> DESCRIPTION OF THE TASK
Please copy out the entries below exactly, beginning with the line that contains "(** The accept" and ending with the line that contains "Definition unlisten (ip", and include nothing outside that span.

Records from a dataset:
(* ===== verification/Netstack.v ===== *)
(** * The TUN backend ([src/src/netstack.rs])

    The state the daemon drives the userspace stack through, the names and the
    listeners, with its four operations; the in-stack resolver's answer to a
    packet; the framing of packets on the device, which on macOS carries a
    4-byte address-family header; and the request that attaches to a device on
    Linux.  The opening of a device is in [Tun.v], the tasks behind the four
    operations are in [Stack.v]; [tokio-smoltcp] itself is not modelled. *)

From S2P Require Import Prelude RustStr Surface Resolver.

Module NetStack.
Import Resolver.

Definition MTU : nat := 1500.

Record NetStack : Type := mkNetStack {
  names : gmap string Ipv4Addr;
  listeners : gset (Ipv4Addr * Z);
}.

Definition empty : NetStack := mkNetStack ∅ ∅.

Definition add_surface (ip : Ipv4Addr) (name : option string) (n : NetStack) : NetStack :=
  match name with
  | Some name => mkNetStack (<[name := ip]> (names n)) (listeners n)
  | None => n
  end.

Definition remove_surface (ip : Ipv4Addr) (n : NetStack) : NetStack :=
  mkNetStack (filter (λ p : string * Ipv4Addr, p.2 ≠ ip) (names n)) (listeners n).

(** The accept loop of a key is spawned when the key is not there yet. *)
Definition listen (ip : Ipv4Addr) (port : Z) (n : NetStack) : NetStack :=
  if decide ((ip, port) ∈ listeners n) then n
  else mkNetStack (names n) ({[(ip, port)]} ∪ listeners n).

Definition unlisten (ip : Ipv4Addr) (port : Z) (n : NetStack) : NetStack :=
  mkNetStack (names n) (listeners n ∖ {[(ip, port)]}).

(** The in-stack resolver, on one packet. *)
Definition resolve_packet (query : bytes) (n : NetStack) : option (option bytes) :=
  reply query (λ label, names n !! label).

(** ** The request that attaches to a device on Linux

    Its flags are in the little-endian order of the machines this runs on. *)

Definition IFF_TUN : Z := 1.
Definition IFF_NO_PI : Z := 4096.

(** [ifr]: 40 bytes, the name at the front, the flags at 16. *)
Definition ifreq (name : bytes) : bytes :=
  let flags := Z.lor IFF_TUN IFF_NO_PI in
  name ++ replicate (16 - length name) 0%Z ++
  [Z.land flags 255; Z.shiftr flags 8] ++ replicate 22 0%Z.

(** ** Packets on the device

    What [libc::read] put in the buffer, or its error. *)
Inductive read_error : Type := WouldBlock | OsError.

Definition header (os : Surface.Os) : nat :=
  match os with
  | Surface.Macos => 4
  | _ => 0
  end.

Definition tun_read (os : Surface.Os) (read : option bytes) : bytes + read_error :=
  match read with
  | Some buf =>
      if decide (header os < length buf) then inl (drop (header os) buf) else inr WouldBlock
  | None => inr OsError
  end.

(** The bytes handed to [libc::write], if any. *)
Definition tun_write (os : Surface.Os) (pkt : bytes) : option bytes :=
  match os with
  | Surface.Macos =>
      match pkt with
      | [] => None
      | b :: _ =>
          let af := if (Z.shiftr b 4 =? 6)%Z then 30%Z else 2%Z in
          Some (u32_to_be_bytes af ++ pkt)
      end
  | _ => Some pkt
  end.

End NetStack.

(** ** Lemmas *)
Section netstack_lemmas.
Import NetStack.

Lemma add_surface_names ip name n l :
  names (add_surface ip name n) !! l =
  if decide (name = Some l) then Some ip else names n !! l.
Proof.
  destruct name as [m|]; simpl; [|done].
  case_decide as Hm; [simplify_eq; by rewrite lookup_insert_eq|].
  rewrite lookup_insert_ne; [done|]. intros ->. by destruct Hm.
Qed.

Lemma remove_surface_names ip n l a :
  names (remove_surface ip n) !! l = Some a ↔ names n !! l = Some a ∧ a ≠ ip.
Proof. simpl. rewrite map_lookup_filter_Some. done. Qed.

Lemma elem_of_listen ip port n x :
  x ∈ listeners (listen ip port n) ↔ x = (ip, port) ∨ x ∈ listeners n.
Proof. unfold listen. case_decide; simpl; set_solver. Qed.

Lemma elem_of_unlisten ip port n x :
  x ∈ listeners (unlisten ip port n) ↔ x ≠ (ip, port) ∧ x ∈ listeners n.
Proof. simpl. set_solver. Qed.

(** A name that passes the check fills the request and leaves it terminated. *)
Lemma ifreq_layout name :
  length name < 16 →
  length (ifreq name) = 40 ∧ take (length name) (ifreq name) = name ∧
  ifreq name !! length name = Some 0%Z ∧ take 2 (drop 16 (ifreq name)) = [1; 16]%Z.
Proof.
  intros Hl. unfold ifreq. split_and!.
  - rewrite !length_app, !length_replicate. simpl. lia.
  - by rewrite take_app_length.
  - rewrite lookup_app_r, Nat.sub_diag by lia. by destruct (16 - length name) eqn:He; [lia|].
  - rewrite app_assoc, drop_app_length' by (rewrite length_app, length_replicate; lia). done.
Qed.

Lemma listen_names ip port n : names (listen ip port n) = names n.
Proof. unfold listen. by case_decide. Qed.

End netstack_lemmas.

#[export] Hint Rewrite add_surface_names listen_names : pai_sho.

(** ** Properties *)
Section netstack_properties.
Import NetStack.

(** A packet written to the device and read back is the packet, on
    every system; one with a version nibble of 6 is marked with the family of
    IPv6 and any other with that of IPv4; the header alone is no packet. *)
Theorem tun_framing_roundtrip (os : Surface.Os) (b : Z) (pkt : bytes) :
  ∃ framed, tun_write os (b :: pkt) = Some framed ∧
    tun_read os (Some framed) = inl (b :: pkt) ∧
    length framed = header os + length (b :: pkt) ∧
    (os = Surface.Macos →
     take 4 framed = [0; 0; 0; if decide (Z.shiftr b 4 = 6) then 30 else 2]%Z ∧
     tun_read os (Some (take 4 framed)) = inr WouldBlock ∧
     tun_write os [] = None).
Proof.
  destruct os; simpl.
  - eexists. split; [reflexivity|]. by rewrite decide_True by (simpl; lia).
  - eexists. split; [reflexivity|]. split_and!; [|done|].
    + unfold tun_read. by rewrite decide_True by (simpl; lia).
    + intros _. destruct (Z.eqb_spec (Z.shiftr b 4) 6), (decide (Z.shiftr b 4 = 6)%Z); done.
  - eexists. split; [reflexivity|]. by rewrite decide_True by (simpl; lia).
Qed.

(** The in-stack resolver answers from the names of the surfaces
    that stand: a surface added under a name is resolved by that name until a
    surface at its address is removed or the name is added again, whatever
    else is added and removed in between. *)
Theorem tun_names_follow_surfaces (ip : Resolver.Ipv4Addr) (l : string) (n : NetStack)
    (ops : list (Resolver.Ipv4Addr * option (option string))) :
  let op n o := match o with
                | (ip', Some name) => add_surface ip' name n
                | (ip', None) => remove_surface ip' n
                end in
  let n' := foldl op (add_surface ip (Some l) n) ops in
  Forall (λ o, o.2 ≠ Some (Some l)) ops →
  names n' !! l = (if decide (Exists (λ o, o = (ip, None)) ops) then None else Some ip) ∧
  listeners n' = listeners n.
Proof.
  intros op n'. subst n'. induction ops as [|[a o] ops IH] using rev_ind.
  - intros _. cbn [foldl]. rewrite add_surface_names, decide_True by done.
    case_decide as E; [by apply Exists_nil in E|done].
  - rewrite Forall_app, Forall_singleton. intros [Hops Ho].
    destruct (IH Hops) as [IHn IHl]. rewrite foldl_snoc. clear IH.
    set (m := foldl op _ _) in *. destruct o as [name|]; unfold op; simpl in Ho.
    + rewrite add_surface_names, decide_False by congruence. rewrite IHn.
      split; [|by destruct name]. apply decide_ext. rewrite Exists_app, Exists_cons, Exists_nil.
      naive_solver.
    + split; [|done].
      assert (Hx : Exists (λ o, o = (ip, None)) (ops ++ [(a, None)]) ↔
                   Exists (λ o, o = (ip, None)) ops ∨ a = ip).
      { rewrite Exists_app, Exists_cons, Exists_nil. naive_solver. }
      apply option_eq. intros x. rewrite remove_surface_names, IHn.
      destruct (decide (Exists _ ops)) as [E|E];
        destruct (decide (Exists _ (ops ++ _))) as [E'|E']; rewrite Hx in E'; naive_solver.
Qed.

Lemma tun_names_follow_surfaces_witness :
  let ip := (10, 99, 1, 2)%Z in
  names (remove_surface (10, 99, 1, 3)%Z (add_surface ip (Some "desk") empty)) !! "desk" = Some ip.
Proof.
  pose proof (tun_names_follow_surfaces (10, 99, 1, 2)%Z "desk" empty
    [((10, 99, 1, 3)%Z, None)] ltac:(by repeat constructor)) as [H _].
  etrans; [exact H|]. by vm_compute.
Defined.

End netstack_properties.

> RESPONSE TO THIS EXERCISE
(** The accept loop of a key is spawned when the key is not there yet. *)
Definition listen (ip : Ipv4Addr) (port : Z) (n : NetStack) : NetStack :=
  if decide ((ip, port) ∈ listeners n) then n
  else mkNetStack (names n) ({[(ip, port)]} ∪ listeners n).

Definition unlisten (ip : Ipv4Addr) (port : Z) (n : NetStack) : NetStack :=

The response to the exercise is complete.